I had a vague idea of what art deco design was, but had never really thought about it all that much. My father, who has lived here all of his life, didn't exactly know about Torrington's art deco dominance either, but at least he had an appreciation for the architectural style. It was contemporary to his time. When I came upon it in the Ferrandino Report, I did some research and found out a little about art deco design. Art deco design evolved in the 1920s and ‘30s. It is distinguished by simple, clean and streamlined features that invoke a reverence for modernity and machine-made. The intention was to symbolize an anti-traditional elegance; it coincided with an increase in spending power among the working classes in America and was viewed as an expression of "culture for the masses."
In addition to our art deco buildings, we have many older brick buildings built around the turn of the last century scattered throughout Torrington's downtown. They are substantial though more elegant structures, and help create a comfortable and secure image of downtown Torrington.

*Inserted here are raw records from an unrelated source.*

Definition verify_signatures (c : SignedCommitment) (authority_set : BeefyAuthoritySet) :
  outcome Error unit :=
  check? ensure (Z.of_nat (length (signatures c)) =? Z.of_nat (length (validators authority_set)))
    InvalidCommitmentSignaturesLen in
  let msg := encode_commitment (commitment c) in
  let missing_signatures := signatures_required (Z.of_nat (length (validators authority_set))) in
  let missing_signatures :=
    count_signatures msg (zip (validators authority_set) (signatures c)) missing_signatures in
  ensure (missing_signatures =? 0) NotEnoughCorrectSignatures.

Definition extract_mmr_root (c : SignedCommitment) : outcome Error MmrHash :=
  ok_or (get_mmr_root (payload (commitment c))) MmrRootMissingFromCommitment.

Definition verify_commitment (c : SignedCommitment) (authority_set_info : BeefyAuthoritySetInfo)
  (authority_set : BeefyAuthoritySet) : outcome Error MmrHash :=
  check? ensure (validator_set_id (commitment c) =? info_id authority_set_info)
    InvalidCommitmentValidatorSetId in
  check? ensure (Z.of_nat (length (signatures c)) =? info_len authority_set_info)
    InvalidCommitmentSignaturesLen in
  check? verify_authority_set authority_set_info authority_set in
  check? verify_signatures c authority_set in
  extract_mmr_root c.
(* ===== verification/RuntimeMessages.v ===== *)
(** * bin/runtime-common/src/messages.rs: messages between two Substrate chains

    The storage keys of the messages pallet (primitives/messages/src/storage_keys.rs),
    the verification of messages proofs and of delivery proofs against finalized
    headers of the bridged chain, the checks on outbound messages and the dispatch of
    inbound XCM messages.  They are the implementations of the traits that the
    messages pallet is configured with, so they are given here as instances of the
    classes of [MessagesPallet], together with the laws that pallet relies on.

    Parameters: the hash functions of the storage keys, the codec of stored values,
    the trie behind storage proofs, and the XCM executor and weigher. *)

From S2P Require Import Prelude Substrate RuntimePrimitives MessagesPrimitives.
From S2P Require Import OutboundLane InboundLane StorageProof HeaderChain MessagesPallet.
From Stdlib Require Import String Ascii.
From stdpp Require Import base numbers list gmap.
Local Open Scope Z_scope.

(** ** storage_keys.rs *)

Class StorageHashers := {
  twox_128 : list Z -> list Z;
  blake2_128 : list Z -> list Z;
}.

Class StorageHashersLaws `{StorageHashers} : Prop := {
  twox_128_length b : length (twox_128 b) = 16%nat;
  blake2_128_length b : length (blake2_128 b) = 16%nat;
}.

Definition as_bytes (s : string) : list Z :=
  map (fun c => Z.of_N (N_of_ascii c)) (list_ascii_of_string s).

Definition OUTBOUND_MESSAGES_MAP_NAME : string := "OutboundMessages".
Definition OUTBOUND_LANES_MAP_NAME : string := "OutboundLanes".
Definition INBOUND_LANES_MAP_NAME : string := "InboundLanes".

(** The codec of fixed-width integers: little endian. *)
Fixpoint le_bytes (width : nat) (x : Z) : list Z :=
  match width with
  | O => []
  | S width => x mod 256 :: le_bytes width (x / 256)
  end.

Definition encode_lane_id (lane : LaneId) : list Z :=
  match lane with LaneId_ b0 b1 b2 b3 => [b0; b1; b2; b3] end.

Definition encode_message_key (k : MessageKey) : list Z :=
  encode_lane_id (key_lane_id k) ++ le_bytes 8 (key_nonce k).

Section StorageKeys.
Context `{StorageHashers}.

(** [frame_support::Blake2_128Concat]. *)
Definition Blake2_128Concat (key : list Z) : list Z := blake2_128 key ++ key.

Definition storage_map_final_key (hash : list Z -> list Z) (pallet_prefix map_name : string)
  (key : list Z) : list Z :=
  let key_hashed := hash key in
  let pallet_prefix_hashed := twox_128 (as_bytes pallet_prefix) in
  let storage_prefix_hashed := twox_128 (as_bytes map_name) in
  pallet_prefix_hashed ++ storage_prefix_hashed ++ key_hashed.

Definition message_key (pallet_prefix : string) (lane : LaneId) (nonce : MessageNonce) : list Z :=
  storage_map_final_key Blake2_128Concat pallet_prefix OUTBOUND_MESSAGES_MAP_NAME
    (encode_message_key (MessageKey_ lane nonce)).

Definition outbound_lane_data_key (pallet_prefix : string) (lane : LaneId) : list Z :=
  storage_map_final_key Blake2_128Concat pallet_prefix OUTBOUND_LANES_MAP_NAME
    (encode_lane_id lane).

Definition inbound_lane_data_key (pallet_prefix : string) (lane : LaneId) : list Z :=
  storage_map_final_key Blake2_128Concat pallet_prefix INBOUND_LANES_MAP_NAME
    (encode_lane_id lane).
End StorageKeys.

Since our architectural heritage is so rich and presumably so important to the image of Torrington, what is the record when confronted with an opportunity to retain and enhance buildings like these in our downtown area? I refer specifically to the destruction of the Malham Block Building, built in 1911, that defined Laurence Square and Torrington's Northend. I don't wish to revisit decisions made a couple of years ago; I only raise this as a point in the debate over our current urban revitalization plan and to underscore the fact that we can't be too vigilant in these pursuits.
The Malham Block Building that dominated Laurence Square was not in the deco design, but it would have seemed to be one that illustrated the architectural heritage of Torrington and one that should have been spared the wrecking ball. Though proponents of the Hayes Plan say wholesale destruction of downtown is not planned, I'm just saying that when it comes to preserving our architectural heritage, the record is mixed; we have had some successes, but we have also had failures.